- [Directions]: Copy each line below that includes "RedisServer".

[Saved entries]
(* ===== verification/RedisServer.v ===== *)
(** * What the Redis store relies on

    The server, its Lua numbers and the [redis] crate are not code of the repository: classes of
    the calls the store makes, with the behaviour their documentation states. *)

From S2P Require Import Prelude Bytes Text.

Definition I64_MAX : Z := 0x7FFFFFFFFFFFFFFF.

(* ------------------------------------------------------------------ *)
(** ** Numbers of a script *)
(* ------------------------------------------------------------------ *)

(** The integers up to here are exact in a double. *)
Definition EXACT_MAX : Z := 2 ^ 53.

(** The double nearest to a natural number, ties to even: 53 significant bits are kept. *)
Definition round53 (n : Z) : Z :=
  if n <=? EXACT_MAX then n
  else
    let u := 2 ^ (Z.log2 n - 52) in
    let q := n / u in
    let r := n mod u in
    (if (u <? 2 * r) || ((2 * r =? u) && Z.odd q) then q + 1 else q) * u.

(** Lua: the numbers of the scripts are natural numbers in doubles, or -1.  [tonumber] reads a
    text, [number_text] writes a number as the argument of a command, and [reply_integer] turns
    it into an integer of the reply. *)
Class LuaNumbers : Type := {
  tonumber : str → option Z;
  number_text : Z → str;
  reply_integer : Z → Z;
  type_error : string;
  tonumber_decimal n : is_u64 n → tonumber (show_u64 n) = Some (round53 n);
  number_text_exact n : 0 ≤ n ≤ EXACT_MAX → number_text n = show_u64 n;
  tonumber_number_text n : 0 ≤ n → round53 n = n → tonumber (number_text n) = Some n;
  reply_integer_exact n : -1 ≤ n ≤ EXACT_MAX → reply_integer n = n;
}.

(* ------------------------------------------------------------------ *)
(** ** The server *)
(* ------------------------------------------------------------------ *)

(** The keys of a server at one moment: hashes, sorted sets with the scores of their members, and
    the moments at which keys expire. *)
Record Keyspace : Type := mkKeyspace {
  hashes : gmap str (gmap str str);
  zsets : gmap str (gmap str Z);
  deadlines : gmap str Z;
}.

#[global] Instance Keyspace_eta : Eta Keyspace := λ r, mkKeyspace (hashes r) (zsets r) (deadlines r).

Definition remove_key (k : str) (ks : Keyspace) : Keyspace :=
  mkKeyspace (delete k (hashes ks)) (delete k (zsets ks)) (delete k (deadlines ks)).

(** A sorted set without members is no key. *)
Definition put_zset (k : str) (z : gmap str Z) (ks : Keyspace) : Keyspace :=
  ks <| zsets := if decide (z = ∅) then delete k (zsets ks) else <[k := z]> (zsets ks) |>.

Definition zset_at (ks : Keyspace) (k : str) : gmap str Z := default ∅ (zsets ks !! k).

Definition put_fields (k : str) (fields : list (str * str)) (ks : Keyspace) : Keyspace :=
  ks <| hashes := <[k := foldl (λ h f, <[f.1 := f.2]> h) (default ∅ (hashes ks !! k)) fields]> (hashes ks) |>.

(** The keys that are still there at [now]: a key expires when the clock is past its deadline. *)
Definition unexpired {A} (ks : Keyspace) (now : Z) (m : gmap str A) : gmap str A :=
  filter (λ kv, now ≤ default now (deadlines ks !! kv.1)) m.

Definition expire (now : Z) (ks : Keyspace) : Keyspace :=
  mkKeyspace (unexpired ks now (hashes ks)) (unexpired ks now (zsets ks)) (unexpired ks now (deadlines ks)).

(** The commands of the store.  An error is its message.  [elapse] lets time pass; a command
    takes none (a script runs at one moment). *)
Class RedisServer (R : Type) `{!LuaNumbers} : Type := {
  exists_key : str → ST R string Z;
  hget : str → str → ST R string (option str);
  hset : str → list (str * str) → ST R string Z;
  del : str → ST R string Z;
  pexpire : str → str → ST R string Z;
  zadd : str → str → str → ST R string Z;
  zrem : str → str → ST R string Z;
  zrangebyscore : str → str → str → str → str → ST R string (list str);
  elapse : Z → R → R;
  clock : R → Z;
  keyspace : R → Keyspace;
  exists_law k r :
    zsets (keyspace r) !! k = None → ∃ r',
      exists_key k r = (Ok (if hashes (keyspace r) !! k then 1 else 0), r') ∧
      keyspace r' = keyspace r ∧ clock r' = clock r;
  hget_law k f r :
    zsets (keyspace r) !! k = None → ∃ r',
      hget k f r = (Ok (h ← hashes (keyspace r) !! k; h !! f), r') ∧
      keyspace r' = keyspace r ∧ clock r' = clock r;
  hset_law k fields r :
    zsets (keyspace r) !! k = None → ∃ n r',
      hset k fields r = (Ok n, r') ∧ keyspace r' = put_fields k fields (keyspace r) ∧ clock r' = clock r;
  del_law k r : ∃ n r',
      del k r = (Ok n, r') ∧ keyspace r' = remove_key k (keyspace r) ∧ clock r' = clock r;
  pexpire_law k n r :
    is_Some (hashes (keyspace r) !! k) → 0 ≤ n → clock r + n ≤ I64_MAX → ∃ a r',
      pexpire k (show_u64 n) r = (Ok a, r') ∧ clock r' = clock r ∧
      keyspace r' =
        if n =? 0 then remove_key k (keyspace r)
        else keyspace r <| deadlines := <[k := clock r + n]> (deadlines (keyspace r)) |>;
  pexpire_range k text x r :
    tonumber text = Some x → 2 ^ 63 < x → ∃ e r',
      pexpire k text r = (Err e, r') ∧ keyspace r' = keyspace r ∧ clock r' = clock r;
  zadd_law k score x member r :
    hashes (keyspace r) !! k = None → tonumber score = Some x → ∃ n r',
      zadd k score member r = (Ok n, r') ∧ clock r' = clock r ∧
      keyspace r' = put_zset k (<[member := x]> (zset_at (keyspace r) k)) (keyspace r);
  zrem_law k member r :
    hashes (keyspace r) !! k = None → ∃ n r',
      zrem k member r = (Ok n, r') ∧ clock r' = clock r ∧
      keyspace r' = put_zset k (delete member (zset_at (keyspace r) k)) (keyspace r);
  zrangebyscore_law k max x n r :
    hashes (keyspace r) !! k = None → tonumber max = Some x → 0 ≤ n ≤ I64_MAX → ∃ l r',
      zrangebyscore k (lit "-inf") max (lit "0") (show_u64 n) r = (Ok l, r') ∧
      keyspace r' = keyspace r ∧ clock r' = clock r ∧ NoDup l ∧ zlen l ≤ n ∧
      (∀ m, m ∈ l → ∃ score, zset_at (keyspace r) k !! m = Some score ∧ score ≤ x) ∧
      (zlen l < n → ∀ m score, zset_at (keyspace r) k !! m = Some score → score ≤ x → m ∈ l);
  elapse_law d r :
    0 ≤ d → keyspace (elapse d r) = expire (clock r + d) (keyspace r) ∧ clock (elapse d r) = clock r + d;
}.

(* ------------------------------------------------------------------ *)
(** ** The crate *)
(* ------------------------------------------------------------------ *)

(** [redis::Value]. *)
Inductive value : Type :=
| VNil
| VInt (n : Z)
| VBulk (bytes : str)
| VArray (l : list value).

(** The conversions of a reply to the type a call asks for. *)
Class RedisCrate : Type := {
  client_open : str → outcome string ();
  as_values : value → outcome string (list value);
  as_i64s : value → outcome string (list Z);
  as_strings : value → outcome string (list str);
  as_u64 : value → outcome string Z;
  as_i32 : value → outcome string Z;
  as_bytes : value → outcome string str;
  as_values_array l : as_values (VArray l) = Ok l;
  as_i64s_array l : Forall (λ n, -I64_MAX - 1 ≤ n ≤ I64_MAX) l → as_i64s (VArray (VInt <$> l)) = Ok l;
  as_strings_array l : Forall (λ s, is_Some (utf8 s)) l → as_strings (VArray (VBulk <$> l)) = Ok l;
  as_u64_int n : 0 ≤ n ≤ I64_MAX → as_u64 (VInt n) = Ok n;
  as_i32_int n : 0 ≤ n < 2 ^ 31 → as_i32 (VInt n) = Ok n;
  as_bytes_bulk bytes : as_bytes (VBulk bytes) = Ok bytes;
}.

- [Your solution]:
(* ===== verification/RedisServer.v ===== *)
Class RedisServer (R : Type) `{!LuaNumbers} : Type := {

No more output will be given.